Quantitative analysis of Human T-Lymphotropic Virus Type 1 (HTLV-1) gene expression using nucleo-cytoplasmic fractionation and splice junction-specific real-time RT-PCR (qRT-PCR)

Like other complex retroviruses such as HIV-1, HTLV-1 encodes several regulatory and auxiliary non-structural proteins from overlapping open reading frames through the generation of alternatively spliced mRNAs. HTLV-1 expression is orchestrated by the Tax and Rex regulatory proteins; Tax drives the transcription of the viral genome, while Rex acts at the posttranscriptional level by enhancing the nuclear export and expression of unspliced and incompletely spliced mRNAs. The present chapter is focused on the techniques employed to quantitate HTLV-1 mRNAs in the nuclear and cytoplasmic compartments.
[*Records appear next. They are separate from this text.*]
Record guardian_acquisition_calibration_t := CALIBRATION {
  cal_vrefint_cal_code : Z;
  cal_temperature_cal_30_code : Z;
  cal_temperature_cal_110_code : Z;
  cal_vibration_zero_code : Z;
  cal_vibration_mg_per_code_num : Z;
  cal_vibration_mg_per_code_den : Z;
  cal_current_zero_code : Z;
  cal_current_ma_per_code_num : Z;
  cal_current_ma_per_code_den : Z;
  cal_supply_divider_num : Z;
  cal_supply_divider_den : Z;
  cal_base_status_flags : Z
}.

Record guardian_acquisition_aux_t := AUX {
  aux_rpm : Z;
  aux_rpm_valid : Z;
  aux_hardware_status_flags : Z
}.

Record guardian_acquisition_signal_block_t := SIGNAL_BLOCK {
  sb_sequence : Z;
  sb_sample_rate_hz : Z;
  sb_sample_count : Z;
  sb_vibration_mg : list Z;             (* int16_t vibration_mg[64] *)
  sb_status_flags : Z
}.

Record guardian_acquisition_stats_t := ACQUISITION_STATS {
  as_blocks_processed : Z;
  as_invalid_blocks : Z;
  as_saturated_blocks : Z
}.

Record guardian_acquisition_t := ACQUISITION {
  acq_calibration : guardian_acquisition_calibration_t;
  acq_latest : guardian_machine_measurements_t;
  acq_next_block_sequence : Z;
  acq_stats : guardian_acquisition_stats_t
}.

Local Abbreviation calibration_t := guardian_acquisition_calibration_t.

(** ** Integer helpers *)

Definition guardian_acquisition_increment_u32 (value : Z) : Z :=
  if negb (value =? UINT32_MAX) then u32 (value + 1) else value.

(** [while (bit > remainder) bit >>= 2U;]: 2^62 is shifted out after 32 rounds. *)
Fixpoint isqrt_align (fuel : nat) (bit remainder : Z) : Z :=
  match fuel with
  | O => bit
  | S fuel => if remainder <? bit then isqrt_align fuel (Z.shiftr bit 2) remainder else bit
  end.

(** [while (bit != 0U) ...] *)
Fixpoint isqrt_digits (fuel : nat) (bit remainder result : Z) : Z :=
  match fuel with
  | O => result
  | S fuel =>
      if negb (bit =? 0) then
        if u64 (result + bit) <=? remainder
        then isqrt_digits fuel (Z.shiftr bit 2) (u64 (remainder - u64 (result + bit)))
               (u64 (Z.shiftr result 1 + bit))
        else isqrt_digits fuel (Z.shiftr bit 2) remainder (Z.shiftr result 1)
      else result
  end.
To ensure a quantitative transcript-specific detection of the levels of individual HTLV-1 mRNAs in a complex mixture of closely related species, splice junction-specific primers and TaqMan probes were used. As HTLV-1 gene regulation is based on the controlled nucleo-cytoplasmic export of the different viral mRNAs, we quantitated the individual viral transcripts in the nuclear and cytoplasmic fractions.